• _INPUT FOR THIS TASK_

*** Begin section ***

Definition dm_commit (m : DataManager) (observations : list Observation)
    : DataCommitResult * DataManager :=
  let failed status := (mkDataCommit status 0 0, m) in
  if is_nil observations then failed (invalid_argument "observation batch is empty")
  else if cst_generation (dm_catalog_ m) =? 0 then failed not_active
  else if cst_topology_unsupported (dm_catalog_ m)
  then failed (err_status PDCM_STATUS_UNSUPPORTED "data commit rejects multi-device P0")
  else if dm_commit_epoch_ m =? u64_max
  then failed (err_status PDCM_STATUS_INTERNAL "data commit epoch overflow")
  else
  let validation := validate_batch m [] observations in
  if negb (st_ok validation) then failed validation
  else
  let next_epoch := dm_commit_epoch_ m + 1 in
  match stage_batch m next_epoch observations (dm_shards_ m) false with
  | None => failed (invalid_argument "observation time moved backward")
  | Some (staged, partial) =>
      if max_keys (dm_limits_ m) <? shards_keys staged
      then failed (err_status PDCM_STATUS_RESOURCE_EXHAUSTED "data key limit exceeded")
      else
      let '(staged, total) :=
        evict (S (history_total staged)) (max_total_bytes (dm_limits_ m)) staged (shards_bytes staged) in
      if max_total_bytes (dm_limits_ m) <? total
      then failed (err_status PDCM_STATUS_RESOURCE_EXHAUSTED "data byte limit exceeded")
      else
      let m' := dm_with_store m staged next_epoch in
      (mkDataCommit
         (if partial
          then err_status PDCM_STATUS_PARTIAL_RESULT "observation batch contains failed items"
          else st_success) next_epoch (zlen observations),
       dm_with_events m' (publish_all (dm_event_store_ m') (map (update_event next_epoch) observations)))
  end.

*** End section ***
*** Begin section ***

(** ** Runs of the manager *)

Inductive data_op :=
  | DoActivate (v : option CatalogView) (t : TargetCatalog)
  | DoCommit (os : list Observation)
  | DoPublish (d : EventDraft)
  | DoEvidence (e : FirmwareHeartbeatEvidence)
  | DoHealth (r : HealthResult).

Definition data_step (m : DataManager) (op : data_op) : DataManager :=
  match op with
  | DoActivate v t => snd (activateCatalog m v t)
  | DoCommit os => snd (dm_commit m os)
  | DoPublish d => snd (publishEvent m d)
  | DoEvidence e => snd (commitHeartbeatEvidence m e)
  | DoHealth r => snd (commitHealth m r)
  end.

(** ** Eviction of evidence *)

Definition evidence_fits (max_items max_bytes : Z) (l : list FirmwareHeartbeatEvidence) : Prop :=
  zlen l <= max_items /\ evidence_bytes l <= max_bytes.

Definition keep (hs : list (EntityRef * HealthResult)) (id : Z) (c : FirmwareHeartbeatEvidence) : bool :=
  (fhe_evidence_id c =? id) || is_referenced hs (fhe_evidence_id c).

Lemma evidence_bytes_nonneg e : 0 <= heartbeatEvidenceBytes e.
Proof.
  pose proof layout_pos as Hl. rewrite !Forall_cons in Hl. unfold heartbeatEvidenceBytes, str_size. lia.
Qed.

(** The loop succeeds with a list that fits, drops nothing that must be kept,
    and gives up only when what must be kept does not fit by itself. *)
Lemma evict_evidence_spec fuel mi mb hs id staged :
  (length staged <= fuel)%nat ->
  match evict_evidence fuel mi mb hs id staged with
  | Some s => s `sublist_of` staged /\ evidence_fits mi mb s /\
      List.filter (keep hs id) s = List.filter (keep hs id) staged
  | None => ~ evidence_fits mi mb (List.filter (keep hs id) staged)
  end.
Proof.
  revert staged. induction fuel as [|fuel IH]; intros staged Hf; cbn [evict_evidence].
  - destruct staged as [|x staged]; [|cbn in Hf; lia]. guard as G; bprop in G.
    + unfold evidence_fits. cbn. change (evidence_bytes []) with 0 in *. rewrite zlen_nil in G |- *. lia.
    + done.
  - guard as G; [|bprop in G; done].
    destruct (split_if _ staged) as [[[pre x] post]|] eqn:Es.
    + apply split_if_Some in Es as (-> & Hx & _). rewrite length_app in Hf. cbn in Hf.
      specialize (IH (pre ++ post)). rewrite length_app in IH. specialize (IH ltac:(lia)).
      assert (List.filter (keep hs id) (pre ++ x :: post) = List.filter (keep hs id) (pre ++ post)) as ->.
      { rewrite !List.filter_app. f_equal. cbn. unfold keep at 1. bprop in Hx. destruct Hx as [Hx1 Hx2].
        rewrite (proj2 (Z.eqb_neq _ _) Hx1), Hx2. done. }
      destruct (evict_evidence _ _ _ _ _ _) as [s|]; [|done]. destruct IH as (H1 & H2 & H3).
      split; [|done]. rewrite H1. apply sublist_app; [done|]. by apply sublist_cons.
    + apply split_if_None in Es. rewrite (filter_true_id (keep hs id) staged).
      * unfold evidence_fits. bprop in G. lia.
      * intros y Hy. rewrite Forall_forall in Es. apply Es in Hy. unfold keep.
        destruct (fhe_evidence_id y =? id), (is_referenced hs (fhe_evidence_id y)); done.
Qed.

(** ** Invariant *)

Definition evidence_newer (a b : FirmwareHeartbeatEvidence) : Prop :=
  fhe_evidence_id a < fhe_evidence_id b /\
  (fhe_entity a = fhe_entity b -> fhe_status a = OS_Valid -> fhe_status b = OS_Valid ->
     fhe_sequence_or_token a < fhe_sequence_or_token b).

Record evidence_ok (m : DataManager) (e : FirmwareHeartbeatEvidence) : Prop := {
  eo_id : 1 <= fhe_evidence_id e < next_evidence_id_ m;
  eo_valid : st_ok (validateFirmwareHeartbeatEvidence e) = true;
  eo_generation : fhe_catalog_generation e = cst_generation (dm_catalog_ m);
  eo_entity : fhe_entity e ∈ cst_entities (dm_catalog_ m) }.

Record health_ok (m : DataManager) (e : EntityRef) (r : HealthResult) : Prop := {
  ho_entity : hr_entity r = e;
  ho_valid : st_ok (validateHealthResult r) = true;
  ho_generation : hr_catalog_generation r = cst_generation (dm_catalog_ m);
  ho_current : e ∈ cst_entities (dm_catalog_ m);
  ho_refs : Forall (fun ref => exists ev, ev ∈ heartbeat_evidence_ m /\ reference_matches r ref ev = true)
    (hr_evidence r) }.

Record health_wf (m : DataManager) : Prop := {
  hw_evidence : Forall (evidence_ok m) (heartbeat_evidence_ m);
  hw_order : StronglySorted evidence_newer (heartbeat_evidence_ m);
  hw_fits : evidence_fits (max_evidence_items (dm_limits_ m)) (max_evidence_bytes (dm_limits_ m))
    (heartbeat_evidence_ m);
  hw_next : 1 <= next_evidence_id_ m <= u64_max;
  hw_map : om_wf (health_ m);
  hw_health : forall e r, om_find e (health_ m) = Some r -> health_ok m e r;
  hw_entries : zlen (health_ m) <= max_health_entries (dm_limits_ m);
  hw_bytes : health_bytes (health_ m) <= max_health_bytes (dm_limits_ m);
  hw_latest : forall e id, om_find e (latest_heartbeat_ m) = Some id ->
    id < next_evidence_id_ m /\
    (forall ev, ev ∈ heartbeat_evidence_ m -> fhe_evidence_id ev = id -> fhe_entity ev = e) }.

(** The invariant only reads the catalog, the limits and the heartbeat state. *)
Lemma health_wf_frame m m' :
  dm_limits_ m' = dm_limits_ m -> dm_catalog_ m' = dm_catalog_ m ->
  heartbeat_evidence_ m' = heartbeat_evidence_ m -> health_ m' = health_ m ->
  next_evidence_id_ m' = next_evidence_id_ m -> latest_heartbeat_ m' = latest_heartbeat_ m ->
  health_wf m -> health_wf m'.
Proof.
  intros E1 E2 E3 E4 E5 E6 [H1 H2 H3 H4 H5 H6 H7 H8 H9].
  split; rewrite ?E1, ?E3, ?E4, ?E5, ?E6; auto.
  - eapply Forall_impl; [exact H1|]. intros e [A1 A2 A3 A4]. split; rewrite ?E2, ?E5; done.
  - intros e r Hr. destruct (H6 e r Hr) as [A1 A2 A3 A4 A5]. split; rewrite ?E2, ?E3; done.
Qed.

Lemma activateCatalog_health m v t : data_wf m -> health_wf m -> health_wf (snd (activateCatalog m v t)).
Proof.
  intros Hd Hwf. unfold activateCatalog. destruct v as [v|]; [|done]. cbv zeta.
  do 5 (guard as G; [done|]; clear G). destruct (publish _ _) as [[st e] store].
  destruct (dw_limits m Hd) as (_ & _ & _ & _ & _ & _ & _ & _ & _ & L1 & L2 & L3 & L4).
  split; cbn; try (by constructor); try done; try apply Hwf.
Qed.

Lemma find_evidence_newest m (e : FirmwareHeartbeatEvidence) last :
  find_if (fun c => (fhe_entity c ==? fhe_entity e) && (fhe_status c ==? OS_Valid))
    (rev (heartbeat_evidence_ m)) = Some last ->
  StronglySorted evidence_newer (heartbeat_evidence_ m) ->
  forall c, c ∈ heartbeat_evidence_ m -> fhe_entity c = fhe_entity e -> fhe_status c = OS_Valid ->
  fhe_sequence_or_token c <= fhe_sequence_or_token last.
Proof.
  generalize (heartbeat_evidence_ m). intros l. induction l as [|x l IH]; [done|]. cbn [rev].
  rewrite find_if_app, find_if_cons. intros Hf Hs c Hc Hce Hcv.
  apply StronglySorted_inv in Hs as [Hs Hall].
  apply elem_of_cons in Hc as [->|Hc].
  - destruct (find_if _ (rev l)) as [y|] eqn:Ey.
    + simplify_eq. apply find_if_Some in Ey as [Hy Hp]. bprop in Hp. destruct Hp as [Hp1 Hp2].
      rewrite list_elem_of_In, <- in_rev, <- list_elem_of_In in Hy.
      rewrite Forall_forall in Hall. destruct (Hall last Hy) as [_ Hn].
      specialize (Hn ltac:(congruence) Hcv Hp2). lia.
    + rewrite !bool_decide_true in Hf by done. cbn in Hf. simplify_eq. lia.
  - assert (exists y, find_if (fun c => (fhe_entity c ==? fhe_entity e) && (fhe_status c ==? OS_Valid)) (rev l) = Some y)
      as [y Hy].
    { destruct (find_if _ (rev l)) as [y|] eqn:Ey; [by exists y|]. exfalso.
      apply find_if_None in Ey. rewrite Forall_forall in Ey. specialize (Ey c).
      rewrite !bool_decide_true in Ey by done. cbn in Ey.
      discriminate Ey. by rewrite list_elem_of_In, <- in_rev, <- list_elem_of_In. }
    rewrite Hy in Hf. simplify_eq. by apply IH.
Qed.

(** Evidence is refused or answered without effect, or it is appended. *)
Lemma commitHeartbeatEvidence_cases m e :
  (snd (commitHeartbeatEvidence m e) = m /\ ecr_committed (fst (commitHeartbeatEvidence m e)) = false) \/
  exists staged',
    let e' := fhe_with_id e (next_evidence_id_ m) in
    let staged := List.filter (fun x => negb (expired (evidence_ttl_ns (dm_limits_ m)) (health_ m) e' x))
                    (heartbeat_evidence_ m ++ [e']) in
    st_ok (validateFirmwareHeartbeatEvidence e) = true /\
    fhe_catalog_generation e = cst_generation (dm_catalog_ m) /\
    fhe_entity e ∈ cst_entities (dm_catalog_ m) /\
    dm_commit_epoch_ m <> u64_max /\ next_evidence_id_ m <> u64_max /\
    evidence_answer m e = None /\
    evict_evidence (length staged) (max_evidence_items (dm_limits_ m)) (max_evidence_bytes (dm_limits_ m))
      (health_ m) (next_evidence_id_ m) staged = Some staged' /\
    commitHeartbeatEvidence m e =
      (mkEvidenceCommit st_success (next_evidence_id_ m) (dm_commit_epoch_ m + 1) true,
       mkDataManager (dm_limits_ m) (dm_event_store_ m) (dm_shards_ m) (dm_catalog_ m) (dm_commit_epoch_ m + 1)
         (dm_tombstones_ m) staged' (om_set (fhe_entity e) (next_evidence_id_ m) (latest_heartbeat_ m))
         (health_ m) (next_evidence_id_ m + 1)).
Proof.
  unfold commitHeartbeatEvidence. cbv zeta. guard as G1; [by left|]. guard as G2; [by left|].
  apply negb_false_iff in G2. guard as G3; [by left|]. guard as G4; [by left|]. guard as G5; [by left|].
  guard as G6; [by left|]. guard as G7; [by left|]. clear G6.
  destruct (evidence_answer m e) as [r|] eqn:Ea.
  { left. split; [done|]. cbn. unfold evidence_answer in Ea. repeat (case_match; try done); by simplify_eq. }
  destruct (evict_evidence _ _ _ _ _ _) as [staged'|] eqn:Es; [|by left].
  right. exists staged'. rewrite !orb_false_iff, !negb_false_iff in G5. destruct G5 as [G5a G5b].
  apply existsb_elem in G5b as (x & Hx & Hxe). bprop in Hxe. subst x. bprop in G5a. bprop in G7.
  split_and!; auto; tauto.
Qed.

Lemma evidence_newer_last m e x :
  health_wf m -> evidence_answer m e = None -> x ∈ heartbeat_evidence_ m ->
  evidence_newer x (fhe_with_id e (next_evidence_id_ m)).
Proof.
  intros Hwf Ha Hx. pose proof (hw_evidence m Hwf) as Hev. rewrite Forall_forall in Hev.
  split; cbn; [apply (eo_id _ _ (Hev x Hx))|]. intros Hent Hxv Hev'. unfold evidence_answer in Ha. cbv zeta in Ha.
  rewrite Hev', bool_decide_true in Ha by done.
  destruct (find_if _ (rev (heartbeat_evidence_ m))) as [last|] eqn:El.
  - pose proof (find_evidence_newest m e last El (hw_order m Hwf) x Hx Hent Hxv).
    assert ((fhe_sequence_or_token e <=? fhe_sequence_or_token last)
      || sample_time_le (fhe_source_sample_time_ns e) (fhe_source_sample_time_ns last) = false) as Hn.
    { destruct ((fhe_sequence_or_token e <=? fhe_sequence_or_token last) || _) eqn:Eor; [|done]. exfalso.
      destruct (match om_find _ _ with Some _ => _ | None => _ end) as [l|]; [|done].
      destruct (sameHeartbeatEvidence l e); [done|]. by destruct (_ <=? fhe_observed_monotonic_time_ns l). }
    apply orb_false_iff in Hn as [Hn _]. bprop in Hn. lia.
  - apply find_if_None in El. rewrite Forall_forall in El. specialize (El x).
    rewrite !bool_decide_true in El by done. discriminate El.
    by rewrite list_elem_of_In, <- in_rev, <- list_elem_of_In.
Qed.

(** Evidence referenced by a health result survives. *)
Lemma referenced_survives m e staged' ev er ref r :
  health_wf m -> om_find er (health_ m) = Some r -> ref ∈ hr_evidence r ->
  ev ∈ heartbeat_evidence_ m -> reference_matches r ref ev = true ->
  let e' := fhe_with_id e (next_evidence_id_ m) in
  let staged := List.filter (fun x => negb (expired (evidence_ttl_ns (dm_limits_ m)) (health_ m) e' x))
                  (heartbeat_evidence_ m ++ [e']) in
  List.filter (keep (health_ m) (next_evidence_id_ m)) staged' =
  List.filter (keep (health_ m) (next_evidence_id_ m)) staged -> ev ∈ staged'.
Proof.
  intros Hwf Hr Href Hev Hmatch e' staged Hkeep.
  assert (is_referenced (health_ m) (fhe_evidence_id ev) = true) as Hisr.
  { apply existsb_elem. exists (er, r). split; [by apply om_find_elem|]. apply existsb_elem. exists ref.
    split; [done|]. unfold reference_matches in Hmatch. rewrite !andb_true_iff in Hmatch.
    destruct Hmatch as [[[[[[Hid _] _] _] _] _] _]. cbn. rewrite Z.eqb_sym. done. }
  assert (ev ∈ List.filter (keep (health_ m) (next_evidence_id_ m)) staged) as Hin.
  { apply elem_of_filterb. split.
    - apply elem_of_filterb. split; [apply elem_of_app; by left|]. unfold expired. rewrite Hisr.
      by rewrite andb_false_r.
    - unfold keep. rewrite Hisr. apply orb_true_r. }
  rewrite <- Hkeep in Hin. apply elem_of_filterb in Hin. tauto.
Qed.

*** End section ***
*** Begin section ***

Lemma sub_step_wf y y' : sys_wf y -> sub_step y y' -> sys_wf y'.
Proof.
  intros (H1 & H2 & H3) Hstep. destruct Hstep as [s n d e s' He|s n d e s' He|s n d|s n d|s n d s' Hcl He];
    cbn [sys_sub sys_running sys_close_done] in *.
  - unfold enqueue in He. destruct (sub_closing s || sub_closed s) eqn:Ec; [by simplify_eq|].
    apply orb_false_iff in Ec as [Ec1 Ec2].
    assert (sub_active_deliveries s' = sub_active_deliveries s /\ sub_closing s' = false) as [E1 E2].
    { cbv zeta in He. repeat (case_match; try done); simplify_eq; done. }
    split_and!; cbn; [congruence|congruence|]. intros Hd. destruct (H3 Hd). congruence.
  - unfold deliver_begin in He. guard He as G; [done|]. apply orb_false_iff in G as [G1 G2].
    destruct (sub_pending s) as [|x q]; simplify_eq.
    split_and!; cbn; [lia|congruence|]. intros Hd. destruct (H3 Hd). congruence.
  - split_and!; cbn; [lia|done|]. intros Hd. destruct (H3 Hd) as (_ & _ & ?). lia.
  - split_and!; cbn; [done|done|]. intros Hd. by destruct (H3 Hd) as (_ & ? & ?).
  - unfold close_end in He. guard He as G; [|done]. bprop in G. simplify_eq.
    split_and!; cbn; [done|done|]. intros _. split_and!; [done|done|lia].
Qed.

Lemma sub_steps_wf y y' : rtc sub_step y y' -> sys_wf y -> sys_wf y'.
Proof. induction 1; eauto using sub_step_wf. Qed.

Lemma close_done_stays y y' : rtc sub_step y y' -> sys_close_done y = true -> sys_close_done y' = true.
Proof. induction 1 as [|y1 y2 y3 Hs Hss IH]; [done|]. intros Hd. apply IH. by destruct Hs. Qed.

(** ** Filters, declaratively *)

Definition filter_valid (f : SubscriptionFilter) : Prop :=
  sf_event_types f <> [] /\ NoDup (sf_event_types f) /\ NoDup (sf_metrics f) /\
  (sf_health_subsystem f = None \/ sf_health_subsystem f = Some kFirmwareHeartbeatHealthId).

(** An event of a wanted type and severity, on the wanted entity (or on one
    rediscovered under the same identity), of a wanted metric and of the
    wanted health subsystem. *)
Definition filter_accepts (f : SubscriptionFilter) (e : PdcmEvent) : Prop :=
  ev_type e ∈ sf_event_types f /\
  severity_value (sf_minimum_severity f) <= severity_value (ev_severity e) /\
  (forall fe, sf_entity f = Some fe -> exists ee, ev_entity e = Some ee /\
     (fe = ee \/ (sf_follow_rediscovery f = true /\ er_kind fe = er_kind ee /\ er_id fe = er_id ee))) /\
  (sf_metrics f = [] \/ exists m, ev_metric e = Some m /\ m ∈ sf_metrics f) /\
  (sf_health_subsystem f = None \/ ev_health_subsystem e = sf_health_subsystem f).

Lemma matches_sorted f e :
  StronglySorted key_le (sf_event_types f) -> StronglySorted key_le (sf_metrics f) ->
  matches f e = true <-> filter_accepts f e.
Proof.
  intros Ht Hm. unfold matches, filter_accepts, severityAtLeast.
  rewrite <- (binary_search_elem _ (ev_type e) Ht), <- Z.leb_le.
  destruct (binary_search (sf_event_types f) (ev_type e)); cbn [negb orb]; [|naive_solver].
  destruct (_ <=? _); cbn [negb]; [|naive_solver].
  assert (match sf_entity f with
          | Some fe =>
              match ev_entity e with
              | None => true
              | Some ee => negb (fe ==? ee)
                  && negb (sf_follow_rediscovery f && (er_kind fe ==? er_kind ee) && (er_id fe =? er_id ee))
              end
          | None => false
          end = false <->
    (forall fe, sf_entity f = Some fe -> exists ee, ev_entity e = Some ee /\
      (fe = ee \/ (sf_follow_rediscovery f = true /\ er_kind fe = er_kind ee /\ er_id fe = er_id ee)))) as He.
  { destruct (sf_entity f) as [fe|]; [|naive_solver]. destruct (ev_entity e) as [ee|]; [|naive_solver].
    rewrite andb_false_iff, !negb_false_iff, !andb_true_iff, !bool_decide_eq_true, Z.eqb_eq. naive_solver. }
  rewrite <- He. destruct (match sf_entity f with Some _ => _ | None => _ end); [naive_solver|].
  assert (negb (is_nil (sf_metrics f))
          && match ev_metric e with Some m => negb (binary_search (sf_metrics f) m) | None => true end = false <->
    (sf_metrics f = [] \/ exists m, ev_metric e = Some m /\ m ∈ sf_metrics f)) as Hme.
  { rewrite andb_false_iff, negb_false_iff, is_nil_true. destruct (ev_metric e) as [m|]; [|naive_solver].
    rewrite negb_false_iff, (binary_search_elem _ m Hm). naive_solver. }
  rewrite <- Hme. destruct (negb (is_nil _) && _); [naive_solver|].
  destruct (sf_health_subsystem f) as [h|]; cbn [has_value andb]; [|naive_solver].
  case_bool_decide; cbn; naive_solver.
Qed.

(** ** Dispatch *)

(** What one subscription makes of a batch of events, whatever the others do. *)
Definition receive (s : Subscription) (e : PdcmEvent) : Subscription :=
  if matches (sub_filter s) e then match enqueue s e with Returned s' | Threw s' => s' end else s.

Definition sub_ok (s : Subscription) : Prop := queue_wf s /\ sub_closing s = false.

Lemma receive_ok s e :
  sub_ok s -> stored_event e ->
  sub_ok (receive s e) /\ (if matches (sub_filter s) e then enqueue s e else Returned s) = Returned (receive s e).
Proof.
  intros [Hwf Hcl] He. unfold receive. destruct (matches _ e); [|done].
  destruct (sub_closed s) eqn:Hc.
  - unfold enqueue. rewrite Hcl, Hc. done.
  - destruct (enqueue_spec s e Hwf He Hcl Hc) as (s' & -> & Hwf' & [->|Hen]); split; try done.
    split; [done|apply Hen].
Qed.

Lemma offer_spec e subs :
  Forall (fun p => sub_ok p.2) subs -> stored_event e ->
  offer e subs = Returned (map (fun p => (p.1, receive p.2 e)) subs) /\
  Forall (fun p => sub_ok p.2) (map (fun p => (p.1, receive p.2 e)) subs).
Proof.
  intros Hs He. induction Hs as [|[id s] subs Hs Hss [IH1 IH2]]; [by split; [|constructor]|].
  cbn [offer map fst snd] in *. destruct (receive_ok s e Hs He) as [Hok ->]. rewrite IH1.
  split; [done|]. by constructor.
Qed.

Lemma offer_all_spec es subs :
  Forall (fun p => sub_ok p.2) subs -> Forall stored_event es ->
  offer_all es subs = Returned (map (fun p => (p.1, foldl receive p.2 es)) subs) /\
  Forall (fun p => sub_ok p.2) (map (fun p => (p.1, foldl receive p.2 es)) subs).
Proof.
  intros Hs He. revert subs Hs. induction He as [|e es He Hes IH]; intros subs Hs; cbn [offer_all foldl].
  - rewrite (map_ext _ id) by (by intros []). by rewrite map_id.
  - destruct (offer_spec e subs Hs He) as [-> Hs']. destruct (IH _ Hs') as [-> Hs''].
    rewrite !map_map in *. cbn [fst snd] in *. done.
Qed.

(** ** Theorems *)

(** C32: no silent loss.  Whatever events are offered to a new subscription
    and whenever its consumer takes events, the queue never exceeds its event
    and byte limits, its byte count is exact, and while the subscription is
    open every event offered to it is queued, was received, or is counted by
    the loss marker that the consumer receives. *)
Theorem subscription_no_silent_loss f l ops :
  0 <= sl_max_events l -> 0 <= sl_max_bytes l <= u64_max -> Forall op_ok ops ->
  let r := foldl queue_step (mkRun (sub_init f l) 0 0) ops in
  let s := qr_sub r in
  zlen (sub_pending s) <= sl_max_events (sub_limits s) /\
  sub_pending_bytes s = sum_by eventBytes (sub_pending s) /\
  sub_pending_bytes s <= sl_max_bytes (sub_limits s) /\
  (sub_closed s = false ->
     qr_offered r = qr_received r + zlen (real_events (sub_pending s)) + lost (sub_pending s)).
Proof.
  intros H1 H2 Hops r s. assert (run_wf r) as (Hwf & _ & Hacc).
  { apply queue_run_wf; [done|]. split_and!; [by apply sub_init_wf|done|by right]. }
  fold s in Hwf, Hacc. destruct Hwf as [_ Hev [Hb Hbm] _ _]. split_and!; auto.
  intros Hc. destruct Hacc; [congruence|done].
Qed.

*** End section ***

• _REQUIRED ACTION_
In the listing above, find the line containing "Definition dm_commit (m" and the line containing "else if cst_topology_unsupported", then repeat those two lines and everything between them exactly.

• _TASK ANSWER_
Definition dm_commit (m : DataManager) (observations : list Observation)
    : DataCommitResult * DataManager :=
  let failed status := (mkDataCommit status 0 0, m) in
  if is_nil observations then failed (invalid_argument "observation batch is empty")
  else if cst_generation (dm_catalog_ m) =? 0 then failed not_active
  else if cst_topology_unsupported (dm_catalog_ m)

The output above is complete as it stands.